Apple told LILITH that the piece, which came out well before the Starr Report, was a satire on the chauvinistic assumptions the media was making about Lewinsky. “I would never write or publish anything I believed was misogynistic,” Apple said. “I wanted to satirize the media’s presentation of Lewinsky as a meek, naive intern. Everyone was assuming that she was a victim, and I wanted people to stop and ask why it is so easy for them to assume that the female is the victim. Perhaps she was the one with the power in the relationship.”
In an October 6 essay headlined “Princess Monica: Why the Starr Report and the Tripp Tapes Make Jewish Women Cringe,” Salon magazine writer Lori Leibovich looks at why, despite her own revulsion at the term, she feels compelled to call Monica Lewinsky a JAP. It’s predictable stuff, what with the “remarkably bouncy and shiny hair,” with her “lunching at the Ritz-Carlton” and demanding prestigious jobs. “Taken together, the external, superficial signs of her princessdom—she is affluent, well-coiffed, zaftig and spends a lot of time on the phone—and her cunning, manipulative streak . . . may well tarnish the image of Jewish women everywhere.”
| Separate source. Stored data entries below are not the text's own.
(* ===== verification/PageAlloc.v ===== *)
(** * The page-allocator interface

    What the virtual memory manager relies on of the physical memory
    manager: the operations it calls and their contract.  The client is
    verified against this class; [PmmIface] shows that the buddy allocator of
    [pmm.c] is an instance. *)

From S2P Require Import Prelude.

Class PageAllocator (P : Type) := {
  pa_alloc_page_below : Z → M P Z;
  pa_alloc_early_low : M P Z;
  pa_free_pages : Z → Z → M P unit
}.

(** [pa_held s p]: page number [p] is in the hands of a client;
    [pa_single s p]: it was obtained as a single page and may be freed;
    [pa_pages s]: the number of pages of the machine. *)
Class PageAllocatorLaws (P : Type) `{!PageAllocator P} := {
  pa_inv : P → Prop;
  pa_held : P → Z → Prop;
  pa_single : P → Z → Prop;
  pa_early_limit : P → Z;
  pa_pages : P → Z;
  pa_pages_ok s : pa_inv s → pa_pages s ≤ 2 ^ 52;
  pa_single_held s p : pa_single s p → pa_held s p;
  pa_alloc_below_ok s max_phys (Q : Z → P → Prop) :
    pa_inv s → 0 ≤ max_phys →
    Q 0 s →
    (∀ p s', 1 ≤ p < pa_pages s → (p + 1) * PAGE_SIZE ≤ max_phys → ¬ pa_held s p →
       pa_inv s' → pa_early_limit s' = pa_early_limit s ∧ pa_pages s' = pa_pages s →
       (∀ q, pa_held s' q ↔ pa_held s q ∨ q = p) →
       (∀ q, pa_single s' q ↔ pa_single s q ∨ q = p) → Q (p * PAGE_SIZE) s') →
    wp (pa_alloc_page_below max_phys) Q s;
  pa_early_low_ok s (Q : Z → P → Prop) :
    pa_inv s →
    Q 0 s →
    (∀ p s', 1 ≤ p < pa_pages s → (p + 1) * PAGE_SIZE ≤ pa_early_limit s → ¬ pa_held s p →
       pa_inv s' → pa_early_limit s' = pa_early_limit s ∧ pa_pages s' = pa_pages s →
       (∀ q, pa_held s' q ↔ pa_held s q ∨ q = p) →
       (∀ q, pa_single s q → pa_single s' q) → Q (p * PAGE_SIZE) s') →
    wp pa_alloc_early_low Q s;
  pa_free_ok s p n (Q : unit → P → Prop) :
    pa_inv s → pa_single s p →
    (∀ s', pa_inv s' → pa_early_limit s' = pa_early_limit s ∧ pa_pages s' = pa_pages s →
       (∀ q, pa_held s' q ↔ pa_held s q ∧ q ≠ p) →
       (∀ q, pa_single s' q ↔ pa_single s q ∧ q ≠ p) → Q tt s') →
    wp (pa_free_pages (p * PAGE_SIZE) n) Q s
}.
Leibovich’s own search for the silver lining in this situation concludes under a pretty dark cloud: that Lewinsky “finally defies one tenacious JAP stereotype—that of the frigid lover. Monica was downright provocative, teasing the president with a peek at her thong underwear, grabbing his crotch in a meet-and-greet line, going down on him on demand. Perhaps this will be Lewinsky’s great contribution to Jewish womankind, the emancipation of her sisters from their perceived state as neurotic prudes.” We hate to sound ungrateful, but. . .
“An Open Letter to Girls and Women” appeared in the September 18 Jerusalem section of the Jerusalem Post, blaming some women’s clothing styles for violence against others. “Are you sure,” asked the letter writer, “you want to continue exciting men so that they rape and sexually abuse babies, young children (girls and boys) and older women?
“You are sending a lot of abused people to turn to the support groups for those who have been raped and/or sexually abused—and it’s getting worse. The numbers are growing steadily.
“Is this really what you want to carry on your conscience?
“I hope that the next time you hear of a rape or sexual abuse of innocent people, your conscience will wake you up enough to dress you decently for the next day’s outing.
—Chaya Rochel Schwartz.”
The section’s editor, Ruthie Blum, said the letter was not written in response to any specific article, and she declined to say what prompted her to run it. She also said the paper had received “much angry response,” some of which has been published in the newspaper.
Was Jesus God’s gift to women? You might think so after reading John Updike’s review of Cullen Murphey’s The Word According to Eve: Women and the Bible in Ancient Times and Our Own in the September 14 issue of The New Yorker. Citing an essay in the anthology by Leonard Swidler, he writes, “Again and again his [Jesus’] preaching and actions dismiss the taboos of a sexist and xenophobic Judaism. . . . Christianity, though not exempt from sexism, offered women spiritual equality and importance.”
Updike, in the same review, in a magazine noted for its scrupulous copy-editing, misspelled the names of two women scholars. They were Brandeis professor Bernadette Brootten, not Brooten; and Assyriologist and Sumerologist Tikva Frymer-Kensky, whose first name, meaning “hope,” was turned into the meaningless Tivka.